The policytool Utility

To permit our EvilEmpire example to make a network connection, we need to create a policy file that contains the appropriate permission. A handy utility called policytool, included with the JDK, helps make policy files. Fire it up from a command line like this:

 C:\> policytool  

You may get an error message when policytool starts up about not finding a default policy file. Don’t worry about this; just click OK to make the message go away. We now add a network permission for the EvilEmpire application. The application is identified by its origin, also called a codebase, described by a URL. In this case, it is a file: URL that points to the location of the EvilEmpire application on your disk. If you started up policytool, you should see its main window, shown in the first figure. Click on Add Policy Entry. Another window pops up, like the one shown in the second figure (but with the fields empty).

First, fill in the codebase with the URL of the directory containing EvilEmpire. Then click on Add Permission. Yet another window pops up as shown in the figure below. Choose SocketPermission from the first combo box. Then fill out the second text field on the right side with the network address that EvilEmpire will connect to. Finally, choose Connect from the third combo box. Click on OK; you should see the new permission in the policy entry window, as shown in the second figure above.
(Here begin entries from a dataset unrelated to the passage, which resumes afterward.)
(* ===== verification/Ast.v ===== *)
(** * The syntax tree of TeenyBASIC (assembly-compiler/include/ast.h, src/ast.c)

    A node_t pointer is an [option node], NULL being [None]; characters are
    their codes.  The constructors answer NULL when a child they need is NULL,
    as the C functions do (which also release the other children). *)
From stdpp Require Import prelude list.
From Stdlib Require Import ZArith Lia.
From S2P Require Import Prelude.
Open Scope Z_scope.

Unset Elimination Schemes.
Inductive node :=
  | NUM (value : Z)
  | BINARY_OP (op : Z) (left right : node)
  | VAR (name : Z)
  | SEQUENCE (statements : list node)
  | PRINT (expr : node)
  | LET (var : Z) (value : node)
  | IF (condition if_branch : node) (else_branch : option node)
  | WHILE (condition body : node).
Set Elimination Schemes.

(** Induction over a tree, through the array of statements and the optional
    branch. *)
Section NodeInd.
Variable P : node -> Prop.
Hypothesis Hnum : forall v, P (NUM v).
Hypothesis Hbin : forall o l r, P l -> P r -> P (BINARY_OP o l r).
Hypothesis Hvar : forall x, P (VAR x).
Hypothesis Hseq : forall l, Forall P l -> P (SEQUENCE l).
Hypothesis Hprint : forall e, P e -> P (PRINT e).
Hypothesis Hlet : forall x e, P e -> P (LET x e).
Hypothesis Hif : forall c a b, P c -> P a -> (forall x, b = Some x -> P x) -> P (IF c a b).
Hypothesis Hwhile : forall c b, P c -> P b -> P (WHILE c b).

Fixpoint node_ind (n : node) : P n :=
  match n with
  | NUM v => Hnum v
  | BINARY_OP o l r => Hbin o l r (node_ind l) (node_ind r)
  | VAR x => Hvar x
  | SEQUENCE l =>
      Hseq l ((fix go (l : list node) : Forall P l :=
                 match l with
                 | [] => Forall_nil_2 _
                 | x :: l => Forall_cons_2 _ x l (node_ind x) (go l)
                 end) l)
  | PRINT e => Hprint e (node_ind e)
  | LET x e => Hlet x e (node_ind e)
  | IF c a b =>
      Hif c a b (node_ind c) (node_ind a)
        (match b return (forall x, b = Some x -> P x) with
         | Some y => fun x E => eq_ind y P (node_ind y) x (Some_inj _ _ E)
         | None => fun x E => match (ltac:(discriminate E) : False) with end
         end)
  | WHILE c b => Hwhile c b (node_ind c) (node_ind b)
  end.
End NodeInd.

(** ** Constructors *)

Definition init_num_node (value : Z) : option node := Some (NUM value).

Definition init_binary_node (op : Z) (left right : option node) : option node :=
  match left, right with
  | Some l, Some r => Some (BINARY_OP op l r)
  | _, _ => None
  end.

Definition init_var_node (name : Z) : option node :=
  if name =? 0 then None else Some (VAR name).

Definition init_sequence_node (statements : list node) : option node :=
  Some (SEQUENCE statements).

Definition init_print_node (expr : option node) : option node :=
  match expr with Some e => Some (PRINT e) | None => None end.

Definition init_let_node (var : Z) (value : option node) : option node :=
  match value with
  | Some e => if var =? 0 then None else Some (LET var e)
  | None => None
  end.

Definition init_if_node (condition if_branch else_branch : option node) : option node :=
  match condition, if_branch with
  | Some c, Some a => Some (IF c a else_branch)
  | _, _ => None
  end.

Definition init_while_node (condition body : option node) : option node :=
  match condition, body with
  | Some c, Some b => Some (WHILE c b)
  | _, _ => None
  end.

(** ** Printing (print_ast writes to stderr; the bytes are the result) *)

(** The decimal digits of a non-negative number. *)
Fixpoint dec_digits (fuel : nat) (n : Z) (acc : list Z) : list Z :=
  match fuel with
  | O => acc
  | S f => let acc := (48 + n mod 10) :: acc in
           if n / 10 =? 0 then acc else dec_digits f (n / 10) acc
  end.

(** The "%ld" conversion: 20 digits are enough for 64 bits. *)
Definition show_int (n : Z) : list Z :=
  if n <? 0 then 45 :: dec_digits 20 (- n) [] else dec_digits 20 n [].

Definition print_indent (indent : nat) : list Z := replicate indent 9.

(** The literals of the format strings. *)
Definition str_PRINT : list Z := [80; 82; 73; 78; 84].
Definition str_LET : list Z := [76; 69; 84].
Definition str_IF : list Z := [73; 70].
Definition str_WHILE : list Z := [87; 72; 73; 76; 69].
Definition str_ELSE : list Z := [69; 76; 83; 69].
Definition str_END : list Z := [69; 78; 68].

Fixpoint print_ast_indented (n : node) (indent : nat) : list Z :=
  match n with
  | NUM v => show_int v
  | BINARY_OP o l r =>
      [o; 40] ++ print_ast_indented l indent ++ [44; 32] ++ print_ast_indented r indent ++ [41]
  | VAR x => [x]
  | SEQUENCE l =>
      (fix go (l : list node) : list Z :=
         match l with [] => [] | x :: l => print_ast_indented x indent ++ go l end) l
  | PRINT e => print_indent indent ++ str_PRINT ++ [40] ++ print_ast_indented e indent ++ [41; 10]
  | LET x e =>
      print_indent indent ++ str_LET ++ [40; x; 44; 32] ++ print_ast_indented e indent ++ [41; 10]
  | IF c a b =>
      print_indent indent ++ str_IF ++ [40] ++ print_ast_indented c indent ++ [44; 10] ++
      print_ast_indented a (S indent) ++
      match b with
      | Some b => print_indent indent ++ [44; 10] ++ print_ast_indented b (S indent)
      | None => []
      end ++
      print_indent indent ++ [41; 10]
  | WHILE c b =>
      print_indent indent ++ str_WHILE ++ [40] ++ print_ast_indented c indent ++ [44; 10] ++
      print_ast_indented b (S indent) ++ print_indent indent ++ [41; 10]
  end.

Definition print_ast (n : node) : list Z := print_ast_indented n 0.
Click on Done to finish creating the policy. Then choose Save As from the File menu and save the policy file as something memorable, such as EvilEmpire.policy. You can quit policytool now; we’re all done with it. The policy file you just created is not complicated. Take a look at it with a text editor, which shows the simple syntax of the policy we created:

 grant codeBase "file:/c:/Projects/Exploring/" {  
 permission java.net.SocketPermission "207.46.131.13", "connect";  
 };  

You can eschew policytool entirely and just create policy files with a text editor if you’re more comfortable that way.